City people are brave in a way that the folks back home never were. Whether you like it or not, there are people everywhere here. When I leave my house to feed the compost pile, even through the back door, I routinely come in contact with at least a few people, neighbor children playing or the guy next door trimming his bushes. Going to get the mail, I’ll routinely see a car or two, a handful of people on the street, maybe a pedestrian strolling by, in the window of a mere minute.
You get over any fear you have of other people really damn fast.
Now, I’m not saying everyone back in Central Maine is full of social anxiety or at least moderate discomfort around strangers, but the general tone was different, and as a sensitive person I responded to that and soaked up that nervous energy. My mother in particular is extremely suspicious and fearful of other people. When a crime happened, a murder, a burglary, etc, it was a big deal, and those around me would fret. Here, we shrug. Read what happened. Move on with our lives. Here, being overly worried about or fixated on that kind of thing is a symptom of anxiety, not the expected norm. Shit happens. You do what you can, take precautions to lessen your odds – but you don’t spend your life worrying that something bad will happen to you.

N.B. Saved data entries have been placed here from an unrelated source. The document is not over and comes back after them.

Lemma getBitfieldType_spec a : exists r, getBitfieldTypeFromArgument a = Some r /\ forall sign bits, r = Some (sign, bits) <-> type_arg a sign bits.
Proof.
  unfold getBitfieldTypeFromArgument, type_arg. destruct a as [|c a].
  { exists None. split; [done|]. intros sign bits. split; [done|]. by intros (d & tail & E & _). }
  simpl first_char. change (drop 1 (c :: a)) with a.
  destruct ((c =? 105) || (c =? 117)) eqn:Ec; cycle 1.
  { exists None. split; [done|]. intros sign bits. split; [done|]. intros (d & tail & [= -> _] & _). destruct sign; lia. }
  destruct (getLongLong_ok (cstring a)) as (r & E & Hr). unfold getLongLongFromObject in E. rewrite E. cbn [mbind option_bind].
  destruct (cstring_split a) as (tail & Ea & He).
  assert (forall sign bits d tl, c :: a = (if sign : bool then 105 else 117) :: d ++ tl -> ends tl -> IsDec d bits -> d = cstring a /\ (c =? 105) = sign) as Hd.
  { intros sign bits d tl [= Hc ->] Ht Hd. rewrite cstring_ends by (done || by eapply IsDec_nonzero). split; [done|]. destruct sign; lia. }
  destruct r as [v|]; cycle 1.
  { exists None. split; [done|]. intros sign bits. split; [done|]. intros (d & tl & Ed & Ht & Hdec & Hb).
    destruct (Hd _ _ _ _ Ed Ht Hdec) as [-> _].
    assert (None = Some bits); [|done]. apply Hr. split; [done|]. unfold in_int64. unfold_limits. destruct sign; lia. }
  destruct (proj1 (Hr v) eq_refl) as [Hv Hi].
  assert (forall sign bits d tl, c :: a = (if sign : bool then 105 else 117) :: d ++ tl -> ends tl -> IsDec d bits -> 1 <= bits <= (if sign then 64 else 63) -> bits = v) as Hbits.
  { intros sign bits d tl Ed Ht Hdec Hb. destruct (Hd _ _ _ _ Ed Ht Hdec) as [-> _].
    assert (Some v = Some bits) as [= ->]; [|done]. apply Hr. split; [done|]. unfold in_int64. unfold_limits. destruct sign; lia. }
  destruct (_ || _ || _) eqn:Er.
  - exists None. split; [done|]. intros sign bits. split; [done|]. intros (d & tl & Ed & Ht & Hdec & Hb). exfalso.
    destruct (Hd _ _ _ _ Ed Ht Hdec) as [-> Hs]. pose proof (Hbits _ _ _ _ Ed Ht Hdec Hb) as ->. rewrite Hs in Er. destruct sign; simpl in Er; lia.
  - eexists. split; [done|]. intros sign bits. split.
    + intros [= <- <-]. exists (cstring a), tail. rewrite <- Ea. split; [f_equal; destruct (Z.eqb_spec c 105); lia|]. split; [done|]. split; [done|].
      destruct (c =? 105); simpl in Er; lia.
    + intros (d & tl & Ed & Ht & Hdec & Hb). pose proof (Hbits _ _ _ _ Ed Ht Hdec Hb) as ->. by destruct (Hd _ _ _ _ Ed Ht Hdec) as [_ ->].
Qed.
(** The object made from an integer holds its numeral. *)
Lemma integer_value v s flags : in_int64 v -> IsDec s v ->
  exists x, loads_to flags s x /\ forall r : rio B,
    (if negb (is_robj flags) then s ← int_text 21 v; Some (r, Val (as_loaded flags s))
     else if has_flag_z flags RDB_LOAD_ENC then
       o ← createStringObjectFromLongLongForValue v; Some (r, Val (LObj o))
     else o ← createStringObjectFromLongLongWithSds v; Some (r, Val (LObj o))) = Some (r, Val x).
Proof.
  intros Hv Hd. pose proof (int_text_ok 21 s v ltac:(lia) Hv Hd) as Ht.
  destruct (is_robj flags) eqn:Er; cbn [negb].
  - unfold loads_to. rewrite Er. destruct (has_flag_z flags RDB_LOAD_ENC).
    + exists (LObj (StringObj (IntEnc v))). split; [by eexists|]. intros r.
      unfold createStringObjectFromLongLongForValue, createStringObjectFromLongLongWithOptions, in_int64 in *.
      unfold_limits.
      destruct shared_integers_ok; simpl; repeat (case_match; try done); exfalso; lia.
    + exists (LObj (StringObj (Sds s))). split; [by eexists|]. intros r.
      unfold createStringObjectFromLongLongWithSds, createStringObjectFromLongLongWithOptions.
      rewrite (bool_decide_eq_false_2 (LL2STROBJ_NO_INT_ENC = LL2STROBJ_AUTO)), (bool_decide_eq_true_2 (LL2STROBJ_NO_INT_ENC = _)) by done.
      cbn [negb]. rewrite !andb_false_r, Ht. done.
  - exists (as_loaded flags s). split; [apply loads_to_bytes|]. intros r. by rewrite Ht.
Qed.

Lemma rdbLoadIntegerObject_decodes v s flags : fits 32 v -> IsDec s v ->
  exists t bs x, int_bytes v = (192 + t) :: bs /\ 0 <= t <= 2 /\ loads_to flags s x /\
    decodes (fun r : rio B => rdbLoadIntegerObject r t flags) bs x.
Proof.
  intros Hf Hd. assert (in_int64 v) as Hv by (unfold fits, in_int64 in *; unfold_limits; lia).
  destruct (integer_value v s flags Hv Hd) as (x & Hx & Hr).
  pose proof (le_split_bytes 4 v) as Hb.
  assert (forall n, (0 < n)%nat -> fits (8 * Z.of_nat n) v -> wraps (8 * Z.of_nat n) (le_join (le_split n v)) = v) as Hw.
  { intros n Hn Hfn. rewrite wraps_le_join_split by done. apply wraps_small; [lia|done]. }
  unfold int_bytes. destruct ((v >=? -128) && (v <=? 127)) eqn:C1; [|destruct ((v >=? -32768) && (v <=? 32767)) eqn:C2].
  - exists 0, (le_split 1 v), x. split_and!; try done. rewrite <- (app_nil_r (le_split 1 v)).
    apply decodes_value with (x := v); [|eapply decodes_ext; [exact Hr|apply decodes_ret]].
    apply decodes_read_all; [done|]. intros r. change (getb (le_split 1 v) 0) with (Some (v mod 256)). cbn [mbind option_bind].
    do 3 f_equal. change (wraps 8 (v mod 256)) with (wraps 8 (u8 v)). rewrite wraps_wrapu by lia. apply wraps_small; [lia|simpl; lia].
  - exists 1, (le_split 2 v), x. split_and!; try done. rewrite <- (app_nil_r (le_split 2 v)).
    apply decodes_value with (x := v); [|eapply decodes_ext; [exact Hr|apply decodes_ret]].
    apply decodes_read_all; [done|]. intros r. change (getb (le_split 2 v) 0) with (Some (v mod 256)).
    change (getb (le_split 2 v) 1) with (Some (v / 256 mod 256)). cbn [mbind option_bind]. do 3 f_equal.
    rewrite wraps_wrapu by lia. rewrite lor_le2 by (apply Z.mod_pos_bound; lia). apply (Hw 2%nat); [lia|]. unfold fits. simpl. lia.
  - exists 2, (le_split 4 v), x. split_and!; try done. rewrite <- (app_nil_r (le_split 4 v)).
    apply decodes_value with (x := v); [|eapply decodes_ext; [exact Hr|apply decodes_ret]].
    apply decodes_read_all; [done|]. intros r. change (getb (le_split 4 v) 0) with (Some (v mod 256)).
    change (getb (le_split 4 v) 1) with (Some (v / 256 mod 256)). change (getb (le_split 4 v) 2) with (Some (v / 256 / 256 mod 256)).
    change (getb (le_split 4 v) 3) with (Some (v / 256 / 256 / 256 mod 256)). cbn [mbind option_bind]. do 3 f_equal.
    rewrite lor_le4 by (apply Z.mod_pos_bound; lia). by apply (Hw 4%nat); [lia|].
Qed.

Lemma load_encoded t flags bs x : 0 <= t <= 2 ->
  decodes (fun r : rio B => rdbLoadIntegerObject r t flags) bs x ->
  decodes (fun r => rdbGenericLoadStringObject r flags) ((192 + t) :: bs) x.
Proof.
  intros Ht Hd. change ((192 + t) :: bs) with (([192 + t] ++ []) ++ bs).
  apply decodes_value with (x := (true, t)).
  - apply decodes_value with (x := (true, t)).
    + apply decodes_read_all; [done|]. intros r. simpl. destruct (type_bits (192 + t)) as [-> ->]; [unfold is_byte; lia|].
      replace ((192 + t) / 64) with 3 by div_lia. replace ((192 + t) mod 64) with t by div_lia. done.
    + simpl. replace (t =? RDB_LENERR) with false by (unfold RDB_LENERR; unfold_limits; lia). apply decodes_ret.
  - replace ((t =? RDB_ENC_INT8) || (t =? RDB_ENC_INT16) || (t =? RDB_ENC_INT32)) with true; [done|].
    unfold RDB_ENC_INT8, RDB_ENC_INT16, RDB_ENC_INT32. lia.
Qed.

(** ** The three forms *)

Definition lzf_bytes (c : list Z) (len : Z) : list Z := [195] ++ len_bytes (zlen c) ++ len_bytes len ++ c.

Lemma rdbSaveLzfBlob_post rdb c rest len :
  zlen c < 2 ^ 64 -> 0 <= len < 2 ^ 64 -> healthy rdb ->
  save_post rdb (lzf_bytes c len) (zlen (lzf_bytes c len)) (rdbSaveLzfBlob rdb (c ++ rest) (zlen c) len).
Proof.
  intros Hc Hl Hh. unfold lzf_bytes, rdbSaveLzfBlob. zlen_saturate. rewrite !zlen_app.
  change (Z.lor (Z.shiftl RDB_ENCVAL 6) RDB_ENC_LZF) with 195.
  eapply or_return_post; [by apply rdbWriteRaw_post|done|]. intros r1 Hh1.
  eapply or_return_post; [by apply rdbSaveLen_post|apply zlen_nonneg|]. intros r2 Hh2.
  eapply or_return_post; [by apply rdbSaveLen_post|apply zlen_nonneg|]. intros r3 Hh3.
  change (mem_read (c ++ rest) 0) with (mem_read ([] ++ c ++ rest) 0). rewrite mem_read_mid by done. cbn [mbind option_bind].
  replace (zlen [195] + (zlen (len_bytes (zlen c)) + (zlen (len_bytes len) + zlen c)))
    with (zlen [195] + zlen (len_bytes (zlen c)) + zlen (len_bytes len) + zlen c) by lia.
  rewrite <- (app_nil_r c) at 1. eapply or_return_post; [by apply rdbWriteRaw_post|apply zlen_nonneg|]. intros. by apply save_ret.
Qed.

Lemma load_lzf ts flags :
  tokens_ok [] ts -> zlen (tokens_bytes ts) < UINT64_MAX -> zlen (expands [] ts) < UINT64_MAX ->
  serves (zlen (tokens_bytes ts)) -> serves (zlen (expands [] ts)) ->
  decodes (fun r : rio B => rdbGenericLoadStringObject r flags) (lzf_bytes (tokens_bytes ts) (zlen (expands [] ts)))
    (as_loaded flags (expands [] ts)).
Proof.
  intros Hok Hc Hl Ha1 Ha2. unfold lzf_bytes. pose proof (zlen_nonneg (tokens_bytes ts)). pose proof (zlen_nonneg (expands [] ts)).
  change ([195] ++ ?l) with (([195] ++ []) ++ l).
  apply decodes_value with (x := (true, 3)).
  { apply decodes_value with (x := (true, 3)); [|simpl; apply decodes_ret]. apply decodes_read_all; [done|]. intros r. done. }
  simpl. unfold rdbLoadLzfStringObject.
  apply decodes_value with (x := (false, zlen (tokens_bytes ts))); [by apply rdbLoadLen_decodes|].
  apply decodes_value with (x := (false, zlen (expands [] ts))); [by apply rdbLoadLen_decodes|].
  rewrite Ha1, alloc_uncompressed_ok by (done || lia). cbn [negb mbind option_bind]. apply decodes_read_all; [done|]. intros r.
  set (o := fresh_bytes (Z.to_nat (zlen (expands [] ts)))).
  assert (zlen o = zlen (expands [] ts)) as Ho by (unfold zlen, o; rewrite length_fresh_bytes; unfold zlen; lia).
  destruct (decompress_spec ts o Hok) as (o' & Hz & Ed); [lia|]. rewrite Ho in Ed. rewrite Ed. cbn [mbind option_bind].
  rewrite Z.eqb_refl. cbn [negb]. destruct o'; [by rewrite app_nil_r|]. exfalso. rewrite zlen_cons in Hz. zlen_saturate. lia.
Qed.

Lemma load_verbatim s flags : zlen s < UINT64_MAX -> serves (zlen s) ->
  decodes (fun r : rio B => rdbGenericLoadStringObject r flags) (len_bytes (zlen s) ++ s) (as_loaded flags s).
Proof.
  intros Hl Ha. pose proof (zlen_nonneg s).
  apply decodes_value with (x := (false, zlen s)); [by apply rdbLoadLen_decodes|]. cbv beta iota. rewrite alloc_string_ok by done. cbn [negb mbind option_bind].
  destruct (Z.eqb_spec (zlen s) 0) as [E0|E0].
  - destruct s; [apply decodes_ret|]. exfalso. rewrite zlen_cons in E0. zlen_saturate. lia.
  - by apply decodes_read_all.
Qed.

Lemma save_verbatim rdb s : zlen s < 2 ^ 64 -> healthy rdb ->
  save_post rdb (len_bytes (zlen s) ++ s) (zlen (len_bytes (zlen s) ++ s))
    (or_return (rdbSaveLen rdb (zlen s)) (fun rdb n =>
      if zlen s >? 0 then or_return (rdbWriteRaw rdb s) (fun rdb _ => Some (rdb, n + zlen s)) else Some (rdb, n))).
Proof.
  intros Hl Hh. pose proof (zlen_nonneg s). eapply or_return_post; [by apply rdbSaveLen_post|apply zlen_nonneg|].
  intros r1 Hh1. rewrite zlen_app. destruct (Z.gtb_spec (zlen s) 0).
  - by apply write_return.
  - destruct s; [|exfalso; rewrite zlen_cons in *; zlen_saturate; lia]. rewrite zlen_nil, Z.add_0_r. by apply save_ret.
Qed.

(** The bytes of a saved string, the stream being irrelevant. *)
Definition saves_string (s e : list Z) : Prop :=
  forall rdb : option (rio B), healthy rdb -> save_post rdb e (zlen e) (rdbSaveRawString rdb s).

Definition loads_string (e s : list Z) : Prop :=
  Forall is_byte e /\ 0 < zlen e /\
  forall flags, exists x, loads_to flags s x /\ decodes (fun r : rio B => rdbGenericLoadStringObject r flags) e x.

Definition compressor_ok (s : list Z) : Prop :=
  8192 <= lzf_addr /\ lzf_addr + zlen s <= 2 ^ 64 /\ slots_ok lzf_tab.

Lemma save_post_app rdb e n m k :
  (exists rdb', m = Some (rdb', 0) /\ appended rdb rdb' []) -> (forall rdb', healthy rdb' -> save_post rdb' e n (k rdb' 0)) ->
  save_post rdb e n (or_return m k).
Proof.
  intros (rdb' & -> & Ha) Hk. rewrite <- (app_nil_l e). eapply (or_return_post _ [] _ 0); [|lia|exact Hk].
  exists rdb', 0. split; [done|]. by left.
Qed.

Lemma save_compressed s : 20 < zlen s -> zlen s < UINT64_MAX -> Forall is_byte s -> compressor_ok s ->
  (forall n, 0 <= n <= zlen s + 28 -> ztrymalloc n = true) ->
  (forall rdb : option (rio B), healthy rdb -> exists rdb', rdbSaveLzfStringObject rdb s = Some (rdb', 0) /\ appended rdb rdb' []) \/
  exists e, (forall rdb : option (rio B), healthy rdb -> save_post rdb e (zlen e) (rdbSaveLzfStringObject rdb s)) /\
    loads_string e s.
Proof.
  intros H20 Hl Hb (Ha1 & Ha2 & Hs) Hal. unfold rdbSaveLzfStringObject. replace (zlen s <=? 4) with false by lia.
  set (o := fresh_bytes (Z.to_nat (zlen s - 4 + 1))).
  assert (zlen o = zlen s - 3) as Ho by (unfold o, zlen; rewrite length_fresh_bytes; unfold zlen in *; lia).
  destruct (compress_spec lzf_addr s (zlen s - 4) o Hb Ha1 Ha2 ltac:(lia) lzf_tab ltac:(lia) Hs) as (o' & n & -> & Hz & Hn).
  cbn [mbind option_bind]. destruct (Z.eqb_spec n 0).
  { left. intros rdb Hh. exists rdb. split; [done|]. destruct rdb; simpl; [by rewrite app_nil_r|done]. }
  destruct Hn as [|(ts & Hok & Hex & Htk & Hnz & Hle)]; [done|]. right. exists (lzf_bytes (tokens_bytes ts) (zlen s)).
  pose proof (zlen_nonneg (tokens_bytes ts)). unfold_limits. split.
  - intros rdb Hh. rewrite <- (take_drop (Z.to_nat n) o'), Htk, Hnz. apply rdbSaveLzfBlob_post; (done || lia).
  - split_and!.
    + unfold lzf_bytes. apply Forall_app. split; [repeat constructor; unfold is_byte; lia|].
      rewrite !Forall_app. split_and!; [apply len_bytes_bytes; lia|apply len_bytes_bytes; lia|].
      apply (tokens_are_bytes ts [] Hok). by rewrite Hex.
    + unfold lzf_bytes. len_lia.
    + intros flags. eexists. split; [apply (loads_to_bytes flags s)|]. rewrite <- Hex. apply load_lzf; unfold_limits; rewrite ?Hex; try (done || lia).
      * intros k Hk. apply Hal. lia.
      * intros k Hk. apply Hal. lia.
Qed.
Definition sinterGenericCommand (H : heap) (keys : list (option nat)) (mode : inter_mode) : option (heap * sreply * dst_effect) :=
  r ← lookup_sets H keys;
  match r with
  | None => Some (H, WRONGTYPE, NoDst)
  | Some sets =>
      if existsb (fun s => bool_decide (s = None)) sets then
        Some (H, match mode with InterReply => SetReply 0 [] | _ => IntReply 0 end,
              match mode with InterStore => DeleteDst | _ => NoDst end)
      else
        '(H, sets) ← sort_sets qsortCompareSetsByCardinality H sets;
        match sets with
        | Some s0 :: others =>
            o ← get_set H s0;
            dst ← inter_target mode o;
            let from_ht := match o with SetHT _ _ => true | _ => false end in
            st ← iterate (fun st => get_set (is_heap st) s0) (inter_elem mode s0 from_ht others)
                   {| is_heap := H; is_card := 0; is_els := []; is_dst := dst; is_only_integers := true |};
            inter_finish mode st
        | _ => None
        end
  end.

(** ** Union and difference *)

Inductive set_op := SET_OP_UNION | SET_OP_DIFF.

Notation acc := (heap * sobj * Z)%type.

Definition acc_add (m : melem) (st : acc) : option (acc + acc) :=
  let '(H, dst, card) := st in
  '(dst, b) ← setTypeAddAux dst m;
  Some (inl (H, dst, if (b : bool) then s32 (card + 1) else card)).

Definition acc_remove (m : melem) (st : acc) : option (acc + acc) :=
  let '(H, dst, card) := st in
  '(dst, b) ← setTypeRemoveAux dst m;
  Some (inl (H, dst, if (b : bool) then s32 (card - 1) else card)).

Fixpoint union_loop (sets : list (option nat)) (st : acc) : option acc :=
  match sets with
  | [] => Some st
  | None :: sets => union_loop sets st
  | Some j :: sets => st ← iterate (fun st => get_set st.1.1 j) acc_add st; union_loop sets st
  end.

(** Whether none of the other sets has the member. *)
Fixpoint in_none (H : heap) (s0 : nat) (sets : list (option nat)) (m : melem) : option (heap * bool) :=
  match sets with
  | [] => Some (H, true)
  | None :: sets => in_none H s0 sets m
  | Some j :: sets =>
      if bool_decide (j = s0) then Some (H, false)
      else
        o ← get_set H j;
        '(o, b) ← setTypeIsMemberAux o m;
        let H := put_set H j o in
        if (b : bool) then Some (H, false) else in_none H s0 sets m
  end.

Definition diff1_elem (s0 : nat) (others : list (option nat)) (m : melem) (st : acc) : option (acc + acc) :=
  let '(H, dst, card) := st in
  '(H, none) ← in_none H s0 others m;
  if (none : bool) then acc_add m (H, dst, card) else Some (inl (H, dst, card)).

(** The sets from the second on, until the result is empty. *)
Fixpoint diff2_loop (sets : list (option nat)) (st : acc) : option acc :=
  match sets with
  | [] => Some st
  | None :: sets => diff2_loop sets st
  | Some j :: sets =>
      st ← iterate (fun st => get_set st.1.1 j) acc_remove st;
      if st.2 =? 0 then Some st else diff2_loop sets st
  end.

(** [algo_one_work] and [algo_two_work]. *)
Fixpoint diff_work (H : heap) (s0 : nat) (sets : list (option nat)) (one two : Z) : option (heap * Z * Z) :=
  match sets with
  | [] => Some (H, one, two)
  | None :: sets => diff_work H s0 sets one two
  | Some j :: sets =>
      o ← get_set H s0; '(o, n0) ← setTypeSize o;
      let H := put_set H s0 o in
      o ← get_set H j; '(o, n) ← setTypeSize o;
      diff_work (put_set H j o) s0 sets (s64 (one + n0)) (s64 (two + n))
  end.

Definition diff_command (H : heap) (s0 : nat) (others : list (option nat)) (dst : sobj) : option acc :=
  '(H, one, two) ← diff_work H s0 (Some s0 :: others) 0 0;
  if Z.quot one 2 <=? two then
    '(H, others) ← sort_sets qsortCompareSetsByRevCardinality H others;
    iterate (fun st => get_set st.1.1 s0) (diff1_elem s0 others) (H, dst, 0)
  else
    st ← iterate (fun st => get_set st.1.1 s0) acc_add (H, dst, 0);
    if st.2 =? 0 then Some st else diff2_loop others st.

(** The members of the result, in the order of its iteration. *)
Definition list_elems (o : sobj) : option (list melem) := iterate (fun _ => Some o) (fun m els => Some (inl (els ++ [m]))) [].

Definition sunionDiffGenericCommand (H : heap) (keys : list (option nat)) (store : bool) (op : set_op) : option (heap * sreply * dst_effect) :=
  r ← lookup_sets H keys;
  match r with
  | None => Some (H, WRONGTYPE, NoDst)
  | Some sets =>
      let dst := createIntsetObject dictSdsHash in
      '(H, dst, cardinality) ←
        match op, sets with
        | SET_OP_UNION, _ => union_loop sets (H, dst, 0)
        | SET_OP_DIFF, Some s0 :: others =>
            if existsb (fun s => bool_decide (s = Some s0)) others then Some (H, dst, 0) else diff_command H s0 others dst
        | SET_OP_DIFF, _ => Some (H, dst, 0)
        end;
      if negb store then
        els ← list_elems dst;
        Some (H, SetReply cardinality els, NoDst)
      else
        '(dst, n) ← setTypeSize dst;
        if n >? 0 then '(dst, n) ← setTypeSize dst; Some (H, IntReply n, StoreDst dst)
        else Some (H, IntReply 0, DeleteDst)
  end.
End Cmd.
(* ===== verification/SetProps.v ===== *)
(** * Sets: the properties of the operations and commands *)
From S2P Require Import Prelude Numstr NumstrFacts NumstrProps Intset IntsetFacts IntsetProps Listpack ListpackOps ListpackFacts ListpackEdit ListpackRange ListpackProps Dict DictOps DictFacts DictRehash DictFind DictUpdate DictProps DictIter Skiplist SkiplistOrder Zzl ZzlFacts Zset ZsetFacts SetObj SetFacts SetUpdate SetCmd.

Section Commands.
Context `{Allocator} `{Q : Qsort} `{!QsortOk Q}.
Context (hash : list Z -> Z) (Hhash : forall k, 0 <= hash k < 2 ^ 64) (resize : dictResizeEnable).
#[local] Existing Instance SD.
Context (addr : @dict (SD hash) -> bool -> Z).
Context (max_intset max_entries max_value : Z).
Notation SetRepr := (SetRepr hash Hhash).
Notation holds_set := (holds_set hash Hhash).
Notation heap := (gmap nat (dbobj hash)).

(** The objects in [M] are sets with those members. *)
Definition heap_holds (h : heap) (M : gmap nat (list (list Z))) : Prop :=
  forall id L, M !! id = Some L -> exists o, h !! id = Some (OSet hash o) /\ SetRepr o L.

Definition small_sets (M : gmap nat (list (list Z))) : Prop := forall id L, M !! id = Some L -> zlen L < 2 ^ 29 - 1.

(** The keys found are NULL or sets. *)
Definition keys_ok (M : gmap nat (list (list Z))) (keys : list (option nat)) : Prop :=
  Forall (fun k => match k with Some id => is_Some (M !! id) | None => True end) keys.

Definition members (M : gmap nat (list (list Z))) (k : option nat) : list (list Z) :=
  match k with Some id => default [] (M !! id) | None => [] end.

Lemma get_set_ok h M id L : heap_holds h M -> M !! id = Some L -> exists o, get_set hash h id = Some o /\ SetRepr o L.
Proof. intros Hh HM. destruct (Hh id L HM) as (o & E & Ho). exists o. unfold get_set. by rewrite E. Qed.

Lemma put_set_ok h M id L o : heap_holds h M -> M !! id = Some L -> SetRepr o L -> heap_holds (put_set hash h id o) M.
Proof.
  intros Hh HM Ho id' L' HM'. unfold put_set. destruct (decide (id' = id)) as [->|Hn].
  - rewrite lookup_insert, decide_True by done. exists o. split; [done|]. congruence.
  - rewrite lookup_insert_ne by done. by apply Hh.
Qed.

Lemma lookup_sets_ok h M keys : heap_holds h M -> keys_ok M keys -> lookup_sets hash h keys = Some (Some keys).
Proof.
  intros Hh. induction 1 as [|k keys Hk _ IH]; [done|]. destruct k as [id|]; simpl.
  - destruct Hk as [L HM]. destruct (Hh id L HM) as (o & -> & _). cbn [mbind option_bind]. by rewrite IH.
  - by rewrite IH.
Qed.

(** A key of another type is an error and nothing changes. *)
Lemma lookup_sets_wrong h keys : Forall (fun k => match k with Some id => is_Some (h !! id) | None => True end) keys ->
  Exists (fun k => exists id, k = Some id /\ h !! id = Some (OOther hash)) keys -> lookup_sets hash h keys = Some None.
Proof.
  intros Hall. induction 1 as [k keys (id & -> & E)|k keys _ IH]; [simpl; by rewrite E|].
  inversion Hall as [|?? Hk Hks]; subst. destruct k as [id|]; simpl; [|by rewrite IH].
  destruct Hk as [o ->]. cbn [mbind option_bind]. destruct o; [|done]. by rewrite IH.
Qed.

Lemma set_sizes_ok keys : forall h M, heap_holds h M -> small_sets M -> keys_ok M keys ->
  exists h' szs, set_sizes hash h keys = Some (h', szs) /\ heap_holds h' M /\ szs.*2 = keys.
Proof.
  induction keys as [|k keys IH]; intros h M Hh Hm Hk; [by exists h, []|]. inversion Hk as [|?? Hk0 Hks]; subst.
  destruct k as [id|]; simpl.
  - destruct Hk0 as [L HM]. destruct (get_set_ok h M id L Hh HM) as (o & -> & Ho). cbn [mbind option_bind].
    pose proof (Hm id L HM). destruct (setTypeSize_spec hash Hhash o L Ho) as (o' & -> & Ho' & _); [lia|]. cbn [mbind option_bind].
    destruct (IH (put_set hash h id o') M) as (h' & szs & -> & Hh' & E); [by eapply put_set_ok|done|done|].
    cbn [mbind option_bind]. eexists _, _. split; [done|]. split; [done|]. by rewrite fmap_cons, E.
  - destruct (IH h M Hh Hm Hks) as (h' & szs & -> & Hh' & E). cbn [mbind option_bind]. eexists _, _. split; [done|]. split; [done|].
    by rewrite fmap_cons, E.
Qed.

You live without fear. Your brain sorts out the pragmatics, handles the perfunctory caution, and your heart floats on. If something happens, you’ll deal with it then. But not a moment sooner.
Complicating this, I’m sure, is that the vast majority of the people I know out here are kinksters and on the scene, and if there ever was a braver, more adventuresome bunch, I haven’t met them.
Speaking with my mother on the phone these days, it’s often like she’s speaking to me in another language, the language of fear, doubt. These days, I’m sticking to the language of bravery, beauty.
My former social anxiety has virtually disappeared. I feel empowered, free. I have zero regrets.